TASK DESCRIPTION ▸
Entries must be copied exactly, with nothing left out.

------ RECORDED INFORMATION ------

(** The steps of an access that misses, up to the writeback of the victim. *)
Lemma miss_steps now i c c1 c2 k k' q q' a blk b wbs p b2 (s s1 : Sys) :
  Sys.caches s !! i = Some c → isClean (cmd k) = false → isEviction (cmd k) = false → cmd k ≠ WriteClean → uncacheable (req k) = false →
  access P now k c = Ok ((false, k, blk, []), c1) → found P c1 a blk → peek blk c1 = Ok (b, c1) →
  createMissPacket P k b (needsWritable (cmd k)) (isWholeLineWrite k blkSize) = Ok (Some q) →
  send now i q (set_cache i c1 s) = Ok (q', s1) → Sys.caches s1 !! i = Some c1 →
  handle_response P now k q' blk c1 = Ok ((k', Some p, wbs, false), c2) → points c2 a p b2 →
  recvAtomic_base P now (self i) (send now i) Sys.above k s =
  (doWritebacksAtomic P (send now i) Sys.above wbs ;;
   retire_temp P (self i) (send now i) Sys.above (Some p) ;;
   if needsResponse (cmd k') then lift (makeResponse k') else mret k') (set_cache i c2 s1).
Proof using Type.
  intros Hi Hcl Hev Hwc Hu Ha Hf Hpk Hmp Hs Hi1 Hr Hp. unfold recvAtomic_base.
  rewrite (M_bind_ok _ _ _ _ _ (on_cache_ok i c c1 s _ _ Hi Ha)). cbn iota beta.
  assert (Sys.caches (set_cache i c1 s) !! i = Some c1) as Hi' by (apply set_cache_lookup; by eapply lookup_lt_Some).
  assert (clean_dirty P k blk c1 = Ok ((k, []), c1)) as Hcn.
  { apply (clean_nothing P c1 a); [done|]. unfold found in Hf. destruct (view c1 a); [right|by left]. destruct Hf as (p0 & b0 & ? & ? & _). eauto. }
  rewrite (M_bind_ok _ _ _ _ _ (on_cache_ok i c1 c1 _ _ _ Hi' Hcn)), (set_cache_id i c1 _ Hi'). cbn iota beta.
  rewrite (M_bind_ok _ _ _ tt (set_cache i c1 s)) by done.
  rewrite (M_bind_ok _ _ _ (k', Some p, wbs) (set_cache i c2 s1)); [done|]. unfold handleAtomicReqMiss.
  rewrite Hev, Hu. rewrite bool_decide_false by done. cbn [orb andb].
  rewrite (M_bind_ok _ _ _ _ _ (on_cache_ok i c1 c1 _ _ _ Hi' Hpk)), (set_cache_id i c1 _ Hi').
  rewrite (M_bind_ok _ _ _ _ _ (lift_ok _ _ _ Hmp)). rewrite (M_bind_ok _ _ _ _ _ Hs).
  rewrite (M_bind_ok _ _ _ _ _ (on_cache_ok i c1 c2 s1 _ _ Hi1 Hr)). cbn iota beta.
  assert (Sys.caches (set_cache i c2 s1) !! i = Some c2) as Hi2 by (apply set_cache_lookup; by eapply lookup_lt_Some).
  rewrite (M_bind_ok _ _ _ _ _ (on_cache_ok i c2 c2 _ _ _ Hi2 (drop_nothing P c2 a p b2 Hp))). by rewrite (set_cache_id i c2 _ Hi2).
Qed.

------

RESULT OF THIS EXERCISE ▸
(** The steps of an access that misses, up to the writeback of the victim. *)
Lemma miss_steps now i c c1 c2 k k' q q' a blk b wbs p b2 (s s1 : Sys) :
  Sys.caches s !! i = Some c → isClean (cmd k) = false → isEviction (cmd k) = false → cmd k ≠ WriteClean → uncacheable (req k) = false →
  access P now k c = Ok ((false, k, blk, []), c1) → found P c1 a blk → peek blk c1 = Ok (b, c1) →
  createMissPacket P k b (needsWritable (cmd k)) (isWholeLineWrite k blkSize) = Ok (Some q) →
  send now i q (set_cache i c1 s) = Ok (q', s1) → Sys.caches s1 !! i = Some c1 →
  handle_response P now k q' blk c1 = Ok ((k', Some p, wbs, false), c2) → points c2 a p b2 →
  recvAtomic_base P now (self i) (send now i) Sys.above k s =
  (doWritebacksAtomic P (send now i) Sys.above wbs ;;
   retire_temp P (self i) (send now i) Sys.above (Some p) ;;
   if needsResponse (cmd k') then lift (makeResponse k') else mret k') (set_cache i c2 s1).
Proof using Type.
  intros Hi Hcl Hev Hwc Hu Ha Hf Hpk Hmp Hs Hi1 Hr Hp. unfold recvAtomic_base.
  rewrite (M_bind_ok _ _ _ _ _ (on_cache_ok i c c1 s _ _ Hi Ha)). cbn iota beta.
  assert (Sys.caches (set_cache i c1 s) !! i = Some c1) as Hi' by (apply set_cache_lookup; by eapply lookup_lt_Some).
  assert (clean_dirty P k blk c1 = Ok ((k, []), c1)) as Hcn.
  { apply (clean_nothing P c1 a); [done|]. unfold found in Hf. destruct (view c1 a); [right|by left]. destruct Hf as (p0 & b0 & ? & ? & _). eauto. }
  rewrite (M_bind_ok _ _ _ _ _ (on_cache_ok i c1 c1 _ _ _ Hi' Hcn)), (set_cache_id i c1 _ Hi'). cbn iota beta.
  rewrite (M_bind_ok _ _ _ tt (set_cache i c1 s)) by done.
  rewrite (M_bind_ok _ _ _ (k', Some p, wbs) (set_cache i c2 s1)); [done|]. unfold handleAtomicReqMiss.
  rewrite Hev, Hu. rewrite bool_decide_false by done. cbn [orb andb].
  rewrite (M_bind_ok _ _ _ _ _ (on_cache_ok i c1 c1 _ _ _ Hi' Hpk)), (set_cache_id i c1 _ Hi').
  rewrite (M_bind_ok _ _ _ _ _ (lift_ok _ _ _ Hmp)). rewrite (M_bind_ok _ _ _ _ _ Hs).
  rewrite (M_bind_ok _ _ _ _ _ (on_cache_ok i c1 c2 s1 _ _ Hi1 Hr)). cbn iota beta.
  assert (Sys.caches (set_cache i c2 s1) !! i = Some c2) as Hi2 by (apply set_cache_lookup; by eapply lookup_lt_Some).
  rewrite (M_bind_ok _ _ _ _ _ (on_cache_ok i c2 c2 _ _ _ Hi2 (drop_nothing P c2 a p b2 Hp))). by rewrite (set_cache_id i c2 _ Hi2).
Qed.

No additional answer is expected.